LES FAUX VISAS BULGARES À LA BARRE
A l'automne 2000, l'affaire avait mis la diplomatie française sur la sellette : des prostituées bulgares interpellées à Strasbourg en possession de visas d'affaires, la mise en examen de l'ambassadeur de France à Sofia, des soupçons de complicité de proxénétisme pesant sur la représentation française en Bulgarie et sur un industriel bien introduit dans les milieux consulaires... Six ans plus tard, le parfum de scandale s'est dissipé et la thèse du réseau de proxénétisme est abandonnée. Les quatre prévenus qui comparaissent depuis hier devant le tribunal correctionnel de Strasbourg, dont l'ex-ambassadeur Dominique Chassard, 64 ans, sont uniquement jugés pour «fourniture frauduleuse habituelle de documents administratifs indus». Et même si le président François Wendling évoque «un complexe touristique de Sofia fréquenté par des hommes politiques bulgares et des membres du corps diplomatique, avec soirées pimentées par des jeunes femmes très avenantes», c'est davantage sur les relations diplomatiques que sur les lupanars qu'il se penche.

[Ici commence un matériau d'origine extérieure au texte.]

Lemma ApplyTxInUndo_spec c coin o : cache_ok c -> restorable coin -> cache_utxo c o = None ->
  exists c', ApplyTxInUndo coin c o = Ret (DISCONNECT_OK, c') /\ cache_ok c' /\ (forall p, cache_utxo c' p = set_coin (cache_utxo c) o (Some coin) p).
Proof.
  intros Hok (Hs & Hun & Hh) Hno. unfold ApplyTxInUndo, HaveCoin.
  destruct (FetchCoin_spec c o Hok) as (e & c1 & E & Hok1 & _ & Hsame & _ & _ & Hshow & _). rewrite E, (proj2 (Z.eqb_neq _ _) Hh).
  assert ((match e with Some e0 => (negb (IsSpent (ce_coin e0)), c1) | None => (false, c1) end) = (false, c1)) as ->.
  { destruct e as [e|]; [|done]. rewrite Hno in Hshow. cbn in Hshow. unfold shown in Hshow. by destruct (IsSpent (ce_coin e)). }
  cbn [negb]. destruct (AddCoin_spec c1 o coin false Hok1 Hs) as (c' & E' & Hok' & _ & Hu'); [right; by rewrite Hsame|].
  rewrite E'. exists c'. split_and!; try done. intros p. rewrite Hu', Hun. unfold set_coin. by rewrite Hsame.
Qed.

Lemma restore_inputs_spec clean : forall l c, cache_ok c -> NoDup (map (fun x => prevout x.1) l) ->
  Forall (fun x => restorable x.2 /\ cache_utxo c (prevout x.1) = None) l ->
  exists c', restore_inputs l clean c = Ret (Some clean, c') /\ cache_ok c' /\
    (forall x, x ∈ l -> cache_utxo c' (prevout x.1) = Some x.2) /\
    (forall p, p ∉ map (fun x => prevout x.1) l -> cache_utxo c' p = cache_utxo c p).
Proof.
  induction l as [|[i coin] l IH]; intros c Hok Hnd Hl; cbn [restore_inputs map].
  { exists c. split_and!; try done. by intros x ?%not_elem_of_nil. }
  cbn [map fst] in Hnd. apply NoDup_cons in Hnd as [Hni Hnd]. apply Forall_cons in Hl as [[Hr Hn] Hl]. cbn [fst snd] in *.
  destruct (ApplyTxInUndo_spec c coin (prevout i) Hok Hr Hn) as (c1 & E & Hok1 & Hu1). rewrite E. cbn [mbind outcome_bind fst snd].
  destruct (IH c1 Hok1 Hnd) as (c' & E' & Hok' & Hin & Hout).
  { rewrite List.Forall_forall in *. intros x Hx. destruct (Hl x Hx) as [Hrx Hnx]. split; [done|]. rewrite Hu1. unfold set_coin.
    rewrite decide_False; [done|]. intros Ep. apply Hni. rewrite <- Ep. apply list_elem_of_fmap. exists x. split; [done|]. by apply list_elem_of_In. }
  exists c'. split_and!; try done.
  - intros x [->|Hx]%elem_of_cons; [|by apply Hin]. cbn [fst snd]. rewrite Hout, Hu1 by done. unfold set_coin. by rewrite decide_True.
  - intros p [Hne Hp]%not_elem_of_cons. rewrite Hout, Hu1 by done. unfold set_coin. by rewrite decide_False.
Qed.

(** What the rules checked before a transaction is connected: its inputs are
    distinct and there, its outputs are new and have amounts. *)
Record tx_connectable u (tx : CTransaction) : Prop := {
  tc_in : IsCoinBase tx = false -> NoDup (map prevout (vin tx)) /\ Forall (fun i => is_Some (u (prevout i))) (vin tx);
  tc_new : forall n, u (mkOutPoint (GetHash tx) n) = None;
  tc_out : Forall (fun o => nValue o <> -1) (vout tx);
  tc_count : Z.of_nat (length (vout tx)) <= 2^32;
}.

(** The coin set after the inputs are spent *)
Definition spend_inputs u (tx : CTransaction) (p : COutPoint) : option Coin :=
  if IsCoinBase tx then u p else if decide (p ∈ map prevout (vin tx)) then None else u p.

(** The coin set after a transaction *)
Definition connect_tx u (tx : CTransaction) (nHeight : Z) (p : COutPoint) : option Coin :=
  or_else (created (GetHash tx) (fun out => mkCoin out (IsCoinBase tx) (nHeight mod 2^31) (IsCoinStake tx)) (vout tx) 0 p)
          (spend_inputs u tx p).

(** The undo data of a transaction *)
Definition undo_of u (tx : CTransaction) (undo : CTxUndo) : Prop :=
  if IsCoinBase tx then undo = [] else map (fun i => u (prevout i)) (vin tx) = map Some undo.

Lemma tx_connectable_ext u u' tx : (forall p, u p = u' p) -> tx_connectable u tx -> tx_connectable u' tx.
Proof.
  intros E [Hi Hn Ho Hc]. split; try done; [|intros n; by rewrite <- E].
  intros Hcb. destruct (Hi Hcb) as [? Hf]. split; [done|]. eapply Forall_impl; [exact Hf|]. intros i Hs. cbn in *. by rewrite <- E.
Qed.

Lemma UpdateCoins_spec c u tx nHeight : cache_ok c -> (forall p, cache_utxo c p = u p) -> tx_connectable u tx ->
  exists undo c', UpdateCoins GetHash tx c nHeight = Ret (undo, c') /\ cache_ok c' /\ undo_of u tx undo /\
    (forall p, cache_utxo c' p = connect_tx u tx nHeight p).
Proof.
  intros Hok Hu [Hi Hn Ho Hc]. unfold UpdateCoins.
  assert (exists undo c1, (if negb (IsCoinBase tx) then spend_loop (vin tx) [] c else Ret (([] : CTxUndo), c)) = Ret (undo, c1) /\ cache_ok c1 /\
    undo_of u tx undo /\ (forall p, cache_utxo c1 p = spend_inputs u tx p)) as (undo & c1 & E & Hok1 & Hundo & Hu1).
  { unfold undo_of, spend_inputs. destruct (IsCoinBase tx); cbn [negb]; [by exists [], c|].
    destruct (Hi eq_refl) as [Hnd Hf]. destruct (spend_loop_spec (vin tx) [] c Hok Hnd) as (coins & c1 & E & Hok1 & Hm & Hu1).
    { eapply Forall_impl; [exact Hf|]. intros i Hs. cbn in *. by rewrite Hu. }
    exists coins, c1. split_and!; try done.
    - rewrite <- Hm. apply map_ext. intros i. by rewrite Hu.
    - intros p. by rewrite Hu1, Hu. }
  match goal with |- context [mbind _ ?x] => replace x with (Ret (undo, c1)) by (symmetry; exact E) end.
  cbn [mbind outcome_bind fst snd]. unfold AddCoins.
  destruct (add_coins_loop_spec (GetHash tx) nHeight (IsCoinBase tx) (IsCoinStake tx) (vout tx) 0 c1 Hok1) as (c' & E' & Hok' & Hu');
    [lia|lia|done| |].
  { intros n _. rewrite Hu1. unfold spend_inputs. rewrite Hn. destruct (IsCoinBase tx); [done|by case_decide]. }
  rewrite E'. exists undo, c'. split_and!; try done. intros p. rewrite Hu'. unfold connect_tx. by rewrite Hu1.
Qed.

(** Coins below the block can all be restored. *)
Definition coins_restorable u : Prop := forall p coin, u p = Some coin -> restorable coin.

Lemma undo_of_coins u tx undo : coins_restorable u -> IsCoinBase tx = false -> undo_of u tx undo ->
  length undo = length (vin tx) /\ (forall i coin, (i, coin) ∈ combine (vin tx) undo -> u (prevout i) = Some coin /\ restorable coin) /\
  map (fun x => prevout x.1) (combine (vin tx) undo) = map prevout (vin tx).
Proof.
  intros Hu Hcb. unfold undo_of. rewrite Hcb. revert undo. induction (vin tx) as [|i ins IH]; intros [|coin undo] E; try done; cbn [map combine length] in *.
  - split_and!; try done. by intros i coin ?%not_elem_of_nil.
  - injection E as Ei E. destruct (IH undo E) as (Hl & Hin & Hm). split_and!; [lia| |by rewrite Hm].
    intros j x [[= -> ->]|Hx]%elem_of_cons; [split; [done|by apply Hu in Ei]|by apply Hin].
Qed.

Selon l'enquête, au moins 195 demandes frauduleuses de visas (établies sur la base de fausses invitations en France), dont deux pour des prostituées, auraient reçu le blanc-seing de la diplomatie française. Rudy Demange, 54 ans, ex-chef du service des visas, affirme qu'il ne pouvait pas tout contrôler : «J'avais jusqu'à 630 dossiers par jour, ça fait en moyenne trente-deux secondes par dossier !» A l'automne 1999, les demandes de visas ont explosé : 1 500 en octobre, 9 000 cinq mois plus tard. Chassard explique qu'au printemps 1999, au moment de sa prise de poste, il avait reçu du Quai d'Orsay et de l'Elysée la consigne «d'utiliser à plein les possibilités de faciliter la délivrance des visas : c'était la question numéro 1 qui nous valait des campagnes de presse [en Bulgarie] et des critiques du gouvernement...» L'enjeu est de savoir si les prévenus ont «facilité la délivrance des visas» au point de laisser passer délibérément des faux documents. «Les agents consulaires ne sont pas des flics», aurait tranché l'ambassadeur, propos rapportés par la DGSE mais contestés par l'ex-diplomate. On nage en eaux troubles. Le tribunal a jusqu'à demain pour y voir plus clair.